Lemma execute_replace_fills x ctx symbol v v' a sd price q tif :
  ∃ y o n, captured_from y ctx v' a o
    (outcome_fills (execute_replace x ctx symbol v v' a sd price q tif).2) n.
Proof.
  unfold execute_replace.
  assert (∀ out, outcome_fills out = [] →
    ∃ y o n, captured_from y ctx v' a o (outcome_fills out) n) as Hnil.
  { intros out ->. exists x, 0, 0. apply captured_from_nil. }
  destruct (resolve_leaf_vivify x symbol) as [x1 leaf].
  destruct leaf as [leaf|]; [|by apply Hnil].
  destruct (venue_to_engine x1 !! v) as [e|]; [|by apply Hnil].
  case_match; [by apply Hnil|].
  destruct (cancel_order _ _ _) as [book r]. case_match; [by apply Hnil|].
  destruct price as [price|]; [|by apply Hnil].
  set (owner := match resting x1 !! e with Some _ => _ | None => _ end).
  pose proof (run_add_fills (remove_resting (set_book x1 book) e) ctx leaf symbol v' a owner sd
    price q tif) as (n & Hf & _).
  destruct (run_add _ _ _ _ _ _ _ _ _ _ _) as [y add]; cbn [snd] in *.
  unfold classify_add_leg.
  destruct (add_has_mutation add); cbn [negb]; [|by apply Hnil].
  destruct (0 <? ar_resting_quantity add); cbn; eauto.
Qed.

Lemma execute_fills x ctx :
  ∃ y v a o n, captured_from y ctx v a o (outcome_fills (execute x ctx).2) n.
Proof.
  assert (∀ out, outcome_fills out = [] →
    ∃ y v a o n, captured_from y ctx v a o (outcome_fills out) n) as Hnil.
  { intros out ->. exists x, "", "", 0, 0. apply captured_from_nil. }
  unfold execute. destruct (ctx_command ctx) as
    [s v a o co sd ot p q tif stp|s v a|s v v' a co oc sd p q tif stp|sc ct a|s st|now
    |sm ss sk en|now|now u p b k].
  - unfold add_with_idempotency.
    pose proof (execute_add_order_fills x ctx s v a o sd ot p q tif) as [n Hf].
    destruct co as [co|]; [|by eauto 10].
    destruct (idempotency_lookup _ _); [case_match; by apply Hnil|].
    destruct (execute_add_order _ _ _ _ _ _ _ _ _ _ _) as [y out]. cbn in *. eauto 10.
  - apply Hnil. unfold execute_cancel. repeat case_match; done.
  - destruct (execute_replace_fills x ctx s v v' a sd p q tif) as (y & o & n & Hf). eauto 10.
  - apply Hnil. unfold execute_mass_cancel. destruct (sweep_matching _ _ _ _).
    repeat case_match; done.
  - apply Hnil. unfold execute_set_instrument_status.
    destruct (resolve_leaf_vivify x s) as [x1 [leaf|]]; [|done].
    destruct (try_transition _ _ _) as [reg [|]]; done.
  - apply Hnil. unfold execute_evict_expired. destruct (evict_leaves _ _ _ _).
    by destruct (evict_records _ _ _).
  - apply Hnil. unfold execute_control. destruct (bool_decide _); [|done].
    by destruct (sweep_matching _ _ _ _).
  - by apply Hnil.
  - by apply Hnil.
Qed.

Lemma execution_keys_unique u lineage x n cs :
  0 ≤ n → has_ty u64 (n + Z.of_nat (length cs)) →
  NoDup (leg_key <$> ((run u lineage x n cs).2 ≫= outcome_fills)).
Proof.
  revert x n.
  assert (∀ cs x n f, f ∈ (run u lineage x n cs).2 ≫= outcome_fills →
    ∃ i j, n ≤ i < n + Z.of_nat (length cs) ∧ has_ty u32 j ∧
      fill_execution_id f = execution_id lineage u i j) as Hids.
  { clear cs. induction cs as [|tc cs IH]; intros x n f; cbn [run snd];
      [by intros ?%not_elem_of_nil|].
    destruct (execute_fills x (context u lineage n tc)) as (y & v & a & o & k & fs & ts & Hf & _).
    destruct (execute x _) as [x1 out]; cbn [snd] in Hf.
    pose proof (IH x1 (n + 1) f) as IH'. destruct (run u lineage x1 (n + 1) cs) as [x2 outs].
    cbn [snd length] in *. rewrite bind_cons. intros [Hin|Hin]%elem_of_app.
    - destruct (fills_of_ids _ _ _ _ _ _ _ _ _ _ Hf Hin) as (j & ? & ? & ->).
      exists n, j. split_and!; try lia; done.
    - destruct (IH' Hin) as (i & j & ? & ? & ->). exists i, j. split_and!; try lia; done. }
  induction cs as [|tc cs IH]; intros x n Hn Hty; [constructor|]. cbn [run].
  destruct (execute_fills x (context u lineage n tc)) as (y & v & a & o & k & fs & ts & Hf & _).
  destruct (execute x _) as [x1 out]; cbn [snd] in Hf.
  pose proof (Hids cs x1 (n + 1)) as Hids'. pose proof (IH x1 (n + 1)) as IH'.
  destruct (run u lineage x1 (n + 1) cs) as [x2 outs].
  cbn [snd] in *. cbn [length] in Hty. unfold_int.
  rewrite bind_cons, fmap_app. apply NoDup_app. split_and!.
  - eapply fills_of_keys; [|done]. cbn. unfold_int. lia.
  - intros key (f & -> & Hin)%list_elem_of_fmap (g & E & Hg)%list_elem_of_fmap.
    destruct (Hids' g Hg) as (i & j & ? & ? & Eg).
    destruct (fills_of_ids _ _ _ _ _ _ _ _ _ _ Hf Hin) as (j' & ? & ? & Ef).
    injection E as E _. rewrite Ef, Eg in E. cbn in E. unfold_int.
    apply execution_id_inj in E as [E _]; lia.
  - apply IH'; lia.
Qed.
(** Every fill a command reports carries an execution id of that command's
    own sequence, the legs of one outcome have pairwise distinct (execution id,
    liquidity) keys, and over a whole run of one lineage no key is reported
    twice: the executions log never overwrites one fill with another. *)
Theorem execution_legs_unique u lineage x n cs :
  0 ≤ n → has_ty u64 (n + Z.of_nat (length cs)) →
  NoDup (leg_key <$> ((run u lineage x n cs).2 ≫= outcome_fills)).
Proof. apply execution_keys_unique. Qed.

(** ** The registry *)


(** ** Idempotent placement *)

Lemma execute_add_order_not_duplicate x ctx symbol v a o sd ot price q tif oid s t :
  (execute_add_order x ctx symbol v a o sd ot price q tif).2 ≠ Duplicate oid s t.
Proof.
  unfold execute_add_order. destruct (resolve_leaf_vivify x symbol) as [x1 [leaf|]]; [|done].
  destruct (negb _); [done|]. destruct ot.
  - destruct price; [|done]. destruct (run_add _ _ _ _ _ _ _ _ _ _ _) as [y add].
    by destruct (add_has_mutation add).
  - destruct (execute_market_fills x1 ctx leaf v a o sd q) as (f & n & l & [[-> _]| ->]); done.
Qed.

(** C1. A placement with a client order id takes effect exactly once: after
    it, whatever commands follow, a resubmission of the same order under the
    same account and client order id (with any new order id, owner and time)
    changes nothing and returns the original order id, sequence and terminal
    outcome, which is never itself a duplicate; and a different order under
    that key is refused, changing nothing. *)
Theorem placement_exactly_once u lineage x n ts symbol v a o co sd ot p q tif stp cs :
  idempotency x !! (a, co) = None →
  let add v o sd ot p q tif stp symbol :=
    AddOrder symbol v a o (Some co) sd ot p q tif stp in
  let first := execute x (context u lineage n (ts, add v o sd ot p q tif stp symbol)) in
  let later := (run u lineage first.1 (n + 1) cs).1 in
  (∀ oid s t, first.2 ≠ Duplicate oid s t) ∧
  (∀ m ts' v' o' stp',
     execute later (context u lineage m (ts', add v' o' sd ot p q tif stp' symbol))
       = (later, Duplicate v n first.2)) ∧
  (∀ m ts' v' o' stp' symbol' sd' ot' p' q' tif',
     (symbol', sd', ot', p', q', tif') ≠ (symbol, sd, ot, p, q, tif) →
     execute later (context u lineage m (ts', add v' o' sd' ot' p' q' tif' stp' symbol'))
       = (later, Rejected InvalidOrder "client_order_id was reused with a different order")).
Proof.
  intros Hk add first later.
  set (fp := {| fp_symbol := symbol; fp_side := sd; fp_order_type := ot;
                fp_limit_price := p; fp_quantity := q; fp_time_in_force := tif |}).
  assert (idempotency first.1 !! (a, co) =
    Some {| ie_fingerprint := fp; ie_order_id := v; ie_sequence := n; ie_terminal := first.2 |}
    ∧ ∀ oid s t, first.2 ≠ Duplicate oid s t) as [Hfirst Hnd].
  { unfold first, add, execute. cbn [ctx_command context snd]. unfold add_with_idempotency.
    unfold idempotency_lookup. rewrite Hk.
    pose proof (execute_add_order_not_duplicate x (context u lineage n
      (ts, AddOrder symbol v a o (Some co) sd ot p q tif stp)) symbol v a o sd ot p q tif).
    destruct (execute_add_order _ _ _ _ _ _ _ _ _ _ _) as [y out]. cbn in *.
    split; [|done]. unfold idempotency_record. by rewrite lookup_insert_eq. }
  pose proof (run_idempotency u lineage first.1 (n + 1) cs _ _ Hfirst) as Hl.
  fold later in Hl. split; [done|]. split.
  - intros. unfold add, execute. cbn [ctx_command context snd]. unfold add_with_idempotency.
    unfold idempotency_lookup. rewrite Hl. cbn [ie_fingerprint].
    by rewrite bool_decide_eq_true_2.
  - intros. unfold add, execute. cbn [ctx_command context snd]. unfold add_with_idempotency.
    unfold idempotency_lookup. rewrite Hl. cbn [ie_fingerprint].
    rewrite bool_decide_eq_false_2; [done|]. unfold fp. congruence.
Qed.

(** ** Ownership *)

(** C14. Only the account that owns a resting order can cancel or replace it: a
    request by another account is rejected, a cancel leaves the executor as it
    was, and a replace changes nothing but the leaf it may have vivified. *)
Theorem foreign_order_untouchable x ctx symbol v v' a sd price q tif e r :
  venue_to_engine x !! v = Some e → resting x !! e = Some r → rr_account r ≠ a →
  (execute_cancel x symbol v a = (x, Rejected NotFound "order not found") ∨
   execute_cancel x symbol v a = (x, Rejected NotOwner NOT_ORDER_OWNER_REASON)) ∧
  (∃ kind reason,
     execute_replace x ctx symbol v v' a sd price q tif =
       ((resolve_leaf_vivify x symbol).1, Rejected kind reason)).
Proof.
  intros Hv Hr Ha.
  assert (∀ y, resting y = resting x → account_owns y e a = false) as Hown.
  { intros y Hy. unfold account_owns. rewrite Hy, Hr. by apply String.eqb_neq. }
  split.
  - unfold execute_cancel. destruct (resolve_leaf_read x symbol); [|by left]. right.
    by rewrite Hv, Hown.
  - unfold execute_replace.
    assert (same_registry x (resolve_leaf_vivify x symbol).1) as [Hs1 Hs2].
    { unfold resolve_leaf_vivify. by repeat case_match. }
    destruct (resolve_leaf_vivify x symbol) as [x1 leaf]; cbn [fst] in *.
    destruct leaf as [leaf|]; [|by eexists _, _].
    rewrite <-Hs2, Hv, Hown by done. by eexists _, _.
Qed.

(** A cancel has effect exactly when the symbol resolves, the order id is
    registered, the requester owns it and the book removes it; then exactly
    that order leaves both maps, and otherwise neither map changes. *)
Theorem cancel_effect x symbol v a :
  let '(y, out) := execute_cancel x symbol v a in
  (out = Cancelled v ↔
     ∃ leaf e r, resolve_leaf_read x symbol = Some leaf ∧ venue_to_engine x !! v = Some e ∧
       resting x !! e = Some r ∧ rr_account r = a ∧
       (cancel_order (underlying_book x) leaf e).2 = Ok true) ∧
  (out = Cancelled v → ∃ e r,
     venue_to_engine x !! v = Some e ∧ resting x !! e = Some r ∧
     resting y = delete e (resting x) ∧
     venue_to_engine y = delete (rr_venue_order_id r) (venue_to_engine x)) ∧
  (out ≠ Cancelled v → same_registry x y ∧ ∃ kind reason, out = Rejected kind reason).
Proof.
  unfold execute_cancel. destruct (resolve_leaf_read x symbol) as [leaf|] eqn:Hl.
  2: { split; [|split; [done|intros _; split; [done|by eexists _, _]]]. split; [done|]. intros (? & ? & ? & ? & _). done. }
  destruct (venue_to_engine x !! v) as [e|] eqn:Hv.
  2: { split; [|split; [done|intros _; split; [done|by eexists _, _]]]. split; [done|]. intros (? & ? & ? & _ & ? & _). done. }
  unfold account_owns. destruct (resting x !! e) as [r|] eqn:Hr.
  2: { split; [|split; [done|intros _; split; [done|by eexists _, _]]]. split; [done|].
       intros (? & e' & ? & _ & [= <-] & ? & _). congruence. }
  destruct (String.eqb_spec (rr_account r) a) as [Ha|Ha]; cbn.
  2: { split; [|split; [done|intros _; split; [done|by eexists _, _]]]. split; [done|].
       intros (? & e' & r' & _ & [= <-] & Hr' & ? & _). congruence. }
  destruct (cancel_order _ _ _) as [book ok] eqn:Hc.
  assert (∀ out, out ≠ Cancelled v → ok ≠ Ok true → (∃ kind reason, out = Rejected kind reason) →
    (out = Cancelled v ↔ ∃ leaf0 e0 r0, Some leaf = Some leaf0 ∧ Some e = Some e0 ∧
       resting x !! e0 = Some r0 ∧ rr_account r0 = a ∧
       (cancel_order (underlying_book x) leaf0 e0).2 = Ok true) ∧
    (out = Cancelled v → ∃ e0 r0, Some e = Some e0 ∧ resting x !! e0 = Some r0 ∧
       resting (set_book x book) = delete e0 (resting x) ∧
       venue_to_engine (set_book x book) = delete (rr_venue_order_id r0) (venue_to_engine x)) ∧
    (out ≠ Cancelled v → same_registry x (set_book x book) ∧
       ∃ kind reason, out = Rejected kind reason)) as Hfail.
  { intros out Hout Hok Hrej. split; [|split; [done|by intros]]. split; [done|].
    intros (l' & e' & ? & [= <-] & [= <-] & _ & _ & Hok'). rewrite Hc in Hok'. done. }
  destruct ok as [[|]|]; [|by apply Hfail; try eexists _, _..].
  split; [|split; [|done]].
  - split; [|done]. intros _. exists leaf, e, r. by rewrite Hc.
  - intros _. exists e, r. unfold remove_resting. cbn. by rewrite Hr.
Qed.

---

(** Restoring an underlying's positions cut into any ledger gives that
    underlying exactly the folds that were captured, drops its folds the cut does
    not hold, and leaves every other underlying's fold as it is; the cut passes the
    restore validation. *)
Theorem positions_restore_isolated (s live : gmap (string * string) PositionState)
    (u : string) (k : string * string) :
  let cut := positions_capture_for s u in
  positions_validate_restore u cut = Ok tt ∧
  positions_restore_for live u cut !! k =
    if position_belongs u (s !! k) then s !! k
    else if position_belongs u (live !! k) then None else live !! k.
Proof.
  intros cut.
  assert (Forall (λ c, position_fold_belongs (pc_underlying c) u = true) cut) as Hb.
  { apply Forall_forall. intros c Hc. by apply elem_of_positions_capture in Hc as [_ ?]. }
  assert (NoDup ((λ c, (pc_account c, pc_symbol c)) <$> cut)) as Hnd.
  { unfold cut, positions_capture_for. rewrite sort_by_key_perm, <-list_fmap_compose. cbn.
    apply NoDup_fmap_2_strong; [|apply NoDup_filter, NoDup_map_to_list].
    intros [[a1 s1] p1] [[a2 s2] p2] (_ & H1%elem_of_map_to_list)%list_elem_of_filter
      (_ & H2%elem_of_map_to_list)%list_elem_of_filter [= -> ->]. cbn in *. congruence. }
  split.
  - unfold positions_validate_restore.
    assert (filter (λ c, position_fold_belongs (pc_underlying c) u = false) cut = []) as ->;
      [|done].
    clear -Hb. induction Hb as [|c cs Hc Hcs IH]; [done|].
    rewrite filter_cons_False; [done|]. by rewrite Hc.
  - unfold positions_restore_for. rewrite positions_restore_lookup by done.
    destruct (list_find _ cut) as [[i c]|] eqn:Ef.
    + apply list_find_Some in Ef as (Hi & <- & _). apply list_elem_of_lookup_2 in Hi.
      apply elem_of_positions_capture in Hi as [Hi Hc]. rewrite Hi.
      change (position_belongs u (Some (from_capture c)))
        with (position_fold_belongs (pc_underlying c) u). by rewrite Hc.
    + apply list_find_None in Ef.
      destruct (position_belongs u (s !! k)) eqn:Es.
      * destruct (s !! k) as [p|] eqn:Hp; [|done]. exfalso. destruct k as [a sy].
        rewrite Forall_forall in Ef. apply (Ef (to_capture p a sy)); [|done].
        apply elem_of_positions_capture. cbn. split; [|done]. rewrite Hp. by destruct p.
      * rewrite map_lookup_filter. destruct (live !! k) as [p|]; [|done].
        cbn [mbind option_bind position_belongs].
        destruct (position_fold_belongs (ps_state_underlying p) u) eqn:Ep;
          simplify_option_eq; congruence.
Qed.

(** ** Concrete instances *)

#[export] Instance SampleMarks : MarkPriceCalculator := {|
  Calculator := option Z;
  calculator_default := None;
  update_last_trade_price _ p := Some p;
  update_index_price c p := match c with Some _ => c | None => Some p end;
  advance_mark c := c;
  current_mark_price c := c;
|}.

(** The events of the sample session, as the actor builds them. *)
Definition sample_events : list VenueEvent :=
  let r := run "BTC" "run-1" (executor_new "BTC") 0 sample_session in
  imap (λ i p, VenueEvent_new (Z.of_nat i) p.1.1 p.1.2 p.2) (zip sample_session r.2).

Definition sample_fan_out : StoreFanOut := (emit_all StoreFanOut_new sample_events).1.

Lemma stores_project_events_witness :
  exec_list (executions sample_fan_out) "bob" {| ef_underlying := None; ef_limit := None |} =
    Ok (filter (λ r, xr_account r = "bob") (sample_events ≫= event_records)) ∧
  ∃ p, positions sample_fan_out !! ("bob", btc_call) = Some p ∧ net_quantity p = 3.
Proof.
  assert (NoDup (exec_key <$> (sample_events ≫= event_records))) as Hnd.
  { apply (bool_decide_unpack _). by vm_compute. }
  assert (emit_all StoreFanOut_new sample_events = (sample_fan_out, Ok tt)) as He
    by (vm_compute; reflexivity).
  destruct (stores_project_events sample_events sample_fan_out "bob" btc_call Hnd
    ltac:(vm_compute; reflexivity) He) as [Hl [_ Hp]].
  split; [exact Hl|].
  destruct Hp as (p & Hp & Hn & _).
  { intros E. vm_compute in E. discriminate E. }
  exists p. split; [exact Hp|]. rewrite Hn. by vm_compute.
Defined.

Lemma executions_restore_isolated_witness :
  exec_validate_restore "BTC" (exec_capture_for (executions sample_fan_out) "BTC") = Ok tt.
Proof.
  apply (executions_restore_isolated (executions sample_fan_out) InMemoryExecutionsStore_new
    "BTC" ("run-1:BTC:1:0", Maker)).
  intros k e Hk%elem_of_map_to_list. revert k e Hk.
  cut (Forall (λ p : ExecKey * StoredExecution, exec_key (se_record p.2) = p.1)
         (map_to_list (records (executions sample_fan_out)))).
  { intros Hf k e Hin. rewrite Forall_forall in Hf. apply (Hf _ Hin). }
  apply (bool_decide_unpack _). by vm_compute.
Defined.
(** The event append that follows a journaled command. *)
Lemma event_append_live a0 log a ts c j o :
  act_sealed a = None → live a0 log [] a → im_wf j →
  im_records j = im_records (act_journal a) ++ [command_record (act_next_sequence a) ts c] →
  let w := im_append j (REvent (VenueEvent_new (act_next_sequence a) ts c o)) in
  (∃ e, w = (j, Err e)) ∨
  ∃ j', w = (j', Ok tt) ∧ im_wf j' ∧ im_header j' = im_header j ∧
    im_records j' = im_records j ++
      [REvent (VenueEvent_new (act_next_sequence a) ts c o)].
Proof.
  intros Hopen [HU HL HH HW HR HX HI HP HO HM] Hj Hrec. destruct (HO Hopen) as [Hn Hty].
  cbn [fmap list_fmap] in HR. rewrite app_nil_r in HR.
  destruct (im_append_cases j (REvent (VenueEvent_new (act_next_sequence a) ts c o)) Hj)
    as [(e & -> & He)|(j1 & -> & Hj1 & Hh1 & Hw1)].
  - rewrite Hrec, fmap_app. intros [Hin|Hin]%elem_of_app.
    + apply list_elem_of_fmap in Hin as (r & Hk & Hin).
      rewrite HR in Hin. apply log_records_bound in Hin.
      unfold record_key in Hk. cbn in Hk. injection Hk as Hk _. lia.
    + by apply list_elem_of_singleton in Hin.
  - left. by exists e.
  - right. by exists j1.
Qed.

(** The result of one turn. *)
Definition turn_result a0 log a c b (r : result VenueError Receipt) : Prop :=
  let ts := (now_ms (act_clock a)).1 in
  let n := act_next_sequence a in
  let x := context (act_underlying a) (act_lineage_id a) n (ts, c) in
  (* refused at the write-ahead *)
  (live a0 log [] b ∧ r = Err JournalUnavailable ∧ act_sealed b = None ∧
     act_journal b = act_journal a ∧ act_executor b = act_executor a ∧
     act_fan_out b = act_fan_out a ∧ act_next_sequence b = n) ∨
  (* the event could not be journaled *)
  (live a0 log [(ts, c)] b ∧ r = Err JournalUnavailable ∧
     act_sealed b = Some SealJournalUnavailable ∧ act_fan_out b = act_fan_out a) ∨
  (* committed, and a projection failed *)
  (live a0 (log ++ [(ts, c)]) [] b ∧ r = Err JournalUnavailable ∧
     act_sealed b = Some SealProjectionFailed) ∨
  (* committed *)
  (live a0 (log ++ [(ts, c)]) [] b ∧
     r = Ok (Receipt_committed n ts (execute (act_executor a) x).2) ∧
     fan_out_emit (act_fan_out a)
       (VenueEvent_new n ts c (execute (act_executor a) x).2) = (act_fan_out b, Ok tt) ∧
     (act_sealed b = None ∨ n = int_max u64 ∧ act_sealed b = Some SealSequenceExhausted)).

PROBLEM STATEMENT
The listing above holds a line with "was, and a replace" and a line with "- unfold execute_replace.". Print the stretch from the first through the second, exactly and alone.

SOLVED EXERCISE
    was, and a replace changes nothing but the leaf it may have vivified. *)
Theorem foreign_order_untouchable x ctx symbol v v' a sd price q tif e r :
  venue_to_engine x !! v = Some e → resting x !! e = Some r → rr_account r ≠ a →
  (execute_cancel x symbol v a = (x, Rejected NotFound "order not found") ∨
   execute_cancel x symbol v a = (x, Rejected NotOwner NOT_ORDER_OWNER_REASON)) ∧
  (∃ kind reason,
     execute_replace x ctx symbol v v' a sd price q tif =
       ((resolve_leaf_vivify x symbol).1, Rejected kind reason)).
Proof.
  intros Hv Hr Ha.
  assert (∀ y, resting y = resting x → account_owns y e a = false) as Hown.
  { intros y Hy. unfold account_owns. rewrite Hy, Hr. by apply String.eqb_neq. }
  split.
  - unfold execute_cancel. destruct (resolve_leaf_read x symbol); [|by left]. right.
    by rewrite Hv, Hown.
  - unfold execute_replace.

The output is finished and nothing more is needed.